Work required: Some of the lines below need repeating. Reproduce exactly those between the lines holding "induction 1 as" and "- simpl. destruct", inclusive.
*** Opening Excerpted records ***
Lemma bt_complete {A} r w :
  Matches r w ->
  forall rest (k : string -> option A), is_Some (k rest) -> is_Some (bt r (w ++ rest) k).
Proof.
  induction 1 as [|c x Hx|r1 r2 w1 w2 _ IH1 _ IH2|r|r w _ IH|cs x Hx
                  |cs x w Hx _ IH|r w _ IH]; intros rest k Hk.
  - exact Hk.
  - rewrite str_app_cons. simpl. now rewrite Hx.
  - rewrite str_app_assoc. simpl. apply IH1. now apply IH2.
  - rewrite str_app_nil_l. simpl. destruct (bt r rest k); [eauto | exact Hk].
  - simpl. destruct (IH rest k Hk) as [a ->]. eauto.
  - rewrite str_app_cons. simpl. rewrite Hx. now apply bt_star_some.
  - rewrite str_app_cons. simpl. rewrite Hx. apply bt_plus_star. now apply IH.
  - simpl. now apply IH.
Qed.

Lemma match_here_sound r pos s m :
  match_here r pos s = Some m ->
  exists rest, s = group0 m ++ rest /\ Matches r (group0 m) /\ m_start m = pos.
Proof.
  unfold match_here. destruct (bt r s Some) as [rest|] eqn:Hbt; [|intros [=]].
  intros [= <-]. simpl.
  destruct (bt_sound _ _ _ _ Hbt) as (w & rest' & -> & Hw & [= ->]).
  rewrite str_length_app, Nat.add_sub, slice_to_app. eauto.
Qed.

Lemma match_here_complete r pos w rest :
  Matches r w -> is_Some (match_here r pos (w ++ rest)).
Proof.
  intros Hw. unfold match_here.
  destruct (bt_complete r w Hw rest Some) as [x ->]; eauto.
Qed.

Lemma search_from_sound r : forall s pos m,
  search_from r pos s = Some m ->
  exists pre post, s = pre ++ group0 m ++ post /\ Matches r (group0 m).
Proof.
  induction s as [|x s IH]; intros pos m; simpl.
  - destruct (match_here r pos "") as [m'|] eqn:Hm; [|intros [=]].
    intros [= ->]. destruct (match_here_sound _ _ _ _ Hm) as (rest & -> & Hw & _).
    exists "", rest. auto.
  - destruct (match_here r pos (String x s)) as [m'|] eqn:Hm.
    + intros [= ->]. destruct (match_here_sound _ _ _ _ Hm) as (rest & -> & Hw & _).
      exists "", rest. auto.
    + intros H. destruct (IH _ _ H) as (pre & post & -> & Hw).
      exists (String x pre), post. auto.
Qed.
(** * MrRSS i18n usage analyzer: key extraction, reference scanning, reconciliation

    A shallow embedding of [tools/i18n-analyzer/main.py] (and of the older
    line-by-line [tools/i18n_analyzer.py]) together with the properties the
    specification states about them.

    Text is a [string] whose characters are code points below 256.  Python's
    [re] patterns are kept as values of a small regular-expression syntax
    ([re]) and run by a backtracking matcher with Python's priorities, so each
    pattern below can be read side by side with the literal in the source. *)

From Stdlib Require Import String Ascii NArith List Lia Bool.
From stdpp Require Import gmap strings list fin_maps sorting pretty.

Open Scope string_scope.
Open Scope list_scope.

(** ** Characters *)

Definition code (c : ascii) : N := N_of_ascii c.

Definition in_range (lo hi : N) (c : ascii) : bool :=
  ((lo <=? code c) && (code c <=? hi))%N.

Definition newline : ascii := "010"%char.

Definition is_newline (c : ascii) : bool := (code c =? 10)%N.

(** [\s] on a [str] pattern: the characters for which [str.isspace] holds;
    below 256 these are TAB..CR, FS..US, space, NEL and NBSP. *)
Definition is_space (c : ascii) : bool :=
  in_range 9 13 c || in_range 28 32 c || (code c =? 133)%N || (code c =? 160)%N.

Definition is_upper (c : ascii) : bool := in_range 65 90 c.
Definition is_lower (c : ascii) : bool := in_range 97 122 c.
Definition is_digit (c : ascii) : bool := in_range 48 57 c.
Definition is_underscore (c : ascii) : bool := (code c =? 95)%N.

(** [[a-zA-Z_]] and [[a-zA-Z0-9_]] *)
Definition is_ident_start (c : ascii) : bool :=
  is_lower c || is_upper c || is_underscore c.
Definition is_ident_char (c : ascii) : bool :=
  is_lower c || is_upper c || is_digit c || is_underscore c.

(** [[a-zA-Z0-9._\-]] *)
Definition is_key_char (c : ascii) : bool :=
  is_lower c || is_upper c || is_digit c
  || (code c =? 46)%N || is_underscore c || (code c =? 45)%N.

(** the three quote characters: apostrophe, double quote, backtick *)
Definition is_quote (c : ascii) : bool :=
  (code c =? 39)%N || (code c =? 34)%N || (code c =? 96)%N.

(** apostrophe or double quote (the older analyzer's class) *)
Definition is_quote2 (c : ascii) : bool :=
  (code c =? 39)%N || (code c =? 34)%N.

(** [\w] on a [str] pattern: [str.isalnum] or underscore.  Below 256 the
    alphanumerics outside ASCII are the Latin-1 letters, the ordinal
    indicators, micro, the superscript digits and the vulgar fractions. *)
Definition is_word (c : ascii) : bool :=
  is_ident_char c
  || (code c =? 170)%N || (code c =? 178)%N || (code c =? 179)%N
  || (code c =? 181)%N || (code c =? 185)%N || (code c =? 186)%N
  || in_range 188 190 c || in_range 192 214 c || in_range 216 246 c
  || in_range 248 255 c.
Lemma get_loop_app (v : value) (l1 l2 : list string) (d : value) :
  get_loop v (l1 ++ l2)%list d =
    match resolve v l1 with
    | Some v' => get_loop v' l2 d
    | None => Ok d
    end.
Proof.
  rewrite !get_loop_resolve, resolve_app.
  destruct (resolve v l1) as [v'|]; [|done]. simpl. by rewrite get_loop_resolve.
Qed.

(** X1: reading [p.q] is reading [q] in the mapping that [p] addresses, and
    the default when [p] addresses no mapping. *)
Theorem get_dotted (t : tree) (p q : string) (d : value) :
  get t (p +:+ "." +:+ q) d =
    match addressed t p with
    | Some (VDict m) => get m q d
    | _ => Ok d
    end.
Proof.
  unfold get, addressed. rewrite split_dot_join, get_loop_app.
  destruct (resolve (VDict t) (split_dot p)) as [v|]; [|done].
  destruct v; try done;
    pose proof (split_dot_nonempty q); by destruct (split_dot q).
Qed.

(** ** More on set *)

Lemma resolve_assign (t : tree) (init : list string) (final : string) (v : value) :
  resolve (VDict (assign t init final v)) (init ++ [final])%list = Some v.
Proof.
  revert t. induction init as [|k init IH]; intros t; cbn [app resolve assign].
  - by rewrite lookup_insert_eq.
  - destruct (t !! k) as [[| | | | |sub]|]; rewrite lookup_insert_eq; apply IH.
Qed.

(** X2: after [set(p, v)], a path that runs through [p] reads inside [v]:
    [p.q] reads [q] in [v] when [v] is a mapping and the default when it is
    not, whatever was below [p] before. *)
Theorem set_read_through (t : tree) (p : string) (v : value) :
  mappings_or_absent t (init_segments p) = true →
  ∃ t', set t p v = Ok t' ∧
        ∀ q d, get t' (p +:+ "." +:+ q) d =
                 match v with
                 | VDict m => get m q d
                 | _ => Ok d
                 end.
Proof.
  intros Hwf. rewrite set_outcome, Hwf. eexists. split; [done|]. intros q d.
  unfold get. rewrite split_dot_join, get_loop_app, (segments_split p), resolve_assign.
  destruct v; try done;
    pose proof (split_dot_nonempty q); by destruct (split_dot q).
Qed.

Lemma assign_assign (t : tree) (init : list string) (final : string) (v1 v2 : value) :
  assign (assign t init final v1) init final v2 = assign t init final v2.
Proof.
  revert t. induction init as [|k init IH]; intros t; cbn [assign].
  - apply insert_insert_eq.
  - destruct (t !! k) as [[| | | | |sub]|];
      rewrite lookup_insert_eq, insert_insert_eq; by rewrite IH.
Qed.

Lemma mappings_or_absent_assign
    (t : tree) (init : list string) (final : string) (v : value) :
  mappings_or_absent (assign t init final v) init = true.
Proof.
  revert t. induction init as [|k init IH]; intros t; [done|]. cbn [assign mappings_or_absent].
  destruct (t !! k) as [[| | | | |sub]|]; rewrite lookup_insert_eq; apply IH.
Qed.

(** X3: of two writes to one path the last one wins: the tree is the one
    the second write alone gives. *)
Theorem set_twice (t : tree) (p : string) (v1 v2 : value) :
  mappings_or_absent t (init_segments p) = true →
  ∃ t1 t2, set t p v1 = Ok t1 ∧ set t1 p v2 = Ok t2 ∧ set t p v2 = Ok t2.
Proof.
  intros Hwf.
  exists (assign t (init_segments p) (final_segment p) v1),
         (assign t (init_segments p) (final_segment p) v2).
  by rewrite !set_outcome, Hwf, mappings_or_absent_assign, assign_assign.
Qed.

Lemma split_dot_dotless (k : string) : dotless k = true → split_dot k = [k].
Proof.
  induction k as [|c k IH]; [done|]. cbn [dotless split_dot].
  destruct (Ascii.eqb c "."); [done|]. intros Hk. by rewrite (IH Hk).
Qed.

(** The segments joined by dots are the path that [split] cuts back into
    them. *)
Lemma split_dot_concat (ks : list string) :
  ks ≠ [] → Forall (λ k, dotless k = true) ks →
  split_dot (String.concat "." ks) = ks.
Proof.
  induction ks as [|k ks IH]; [done|]. intros _ [Hk Hks]%Forall_cons.
  destruct ks as [|k' ks]; [by apply split_dot_dotless|].
  change (String.concat "." (k :: k' :: ks))
    with (k +:+ "." +:+ String.concat "." (k' :: ks)).
  by rewrite split_dot_join, split_dot_dotless, IH.
Qed.

(** C3: [get] never raises, whatever the path. On the path written by
    joining the segments [ks] with dots it walks the tree one segment at a
    time: it returns the value found when every segment is found in the
    mapping that the segments before it lead to, and the default as soon
    as a segment is missing from that mapping or has to be looked up in
    something that is not a mapping. *)
Theorem get_total_default (t : tree) (ks : list string) (d : value) :
  ks ≠ [] → Forall (λ k, dotless k = true) ks →
  (∀ p, Py.returns (get t p d)) ∧
  (∀ v, resolve (VDict t) ks = Some v → get t (String.concat "." ks) d = Ok v) ∧
  (∀ pre k post m,
     ks = (pre ++ k :: post)%list →
     resolve (VDict t) pre = Some (VDict m) → m !! k = None →
     get t (String.concat "." ks) d = Ok d) ∧
  (∀ pre k post v,
     ks = (pre ++ k :: post)%list →
     resolve (VDict t) pre = Some v → isinstance_dict v = false →
     get t (String.concat "." ks) d = Ok d).
Proof.
  intros Hks Hdots. unfold get. rewrite split_dot_concat by done. split_and!.
  - intros p. rewrite get_loop_resolve. by eexists.
  - intros v Hv. by rewrite get_loop_resolve, Hv.
  - intros pre k post m -> Hpre Hk.
    rewrite get_loop_resolve, resolve_app, Hpre. simpl. by rewrite Hk.
  - intros pre k post v -> Hpre Hv.
    rewrite get_loop_resolve, resolve_app, Hpre. simpl. by destruct v.
Qed.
*** Closing Excerpted records ***
Finished exercise:
  induction 1 as [|c x Hx|r1 r2 w1 w2 _ IH1 _ IH2|r|r w _ IH|cs x Hx
                  |cs x w Hx _ IH|r w _ IH]; intros rest k Hk.
  - exact Hk.
  - rewrite str_app_cons. simpl. now rewrite Hx.
  - rewrite str_app_assoc. simpl. apply IH1. now apply IH2.
  - rewrite str_app_nil_l. simpl. destruct (bt r rest k); [eauto | exact Hk].
  - simpl. destruct (IH rest k Hk) as [a ->]. eauto.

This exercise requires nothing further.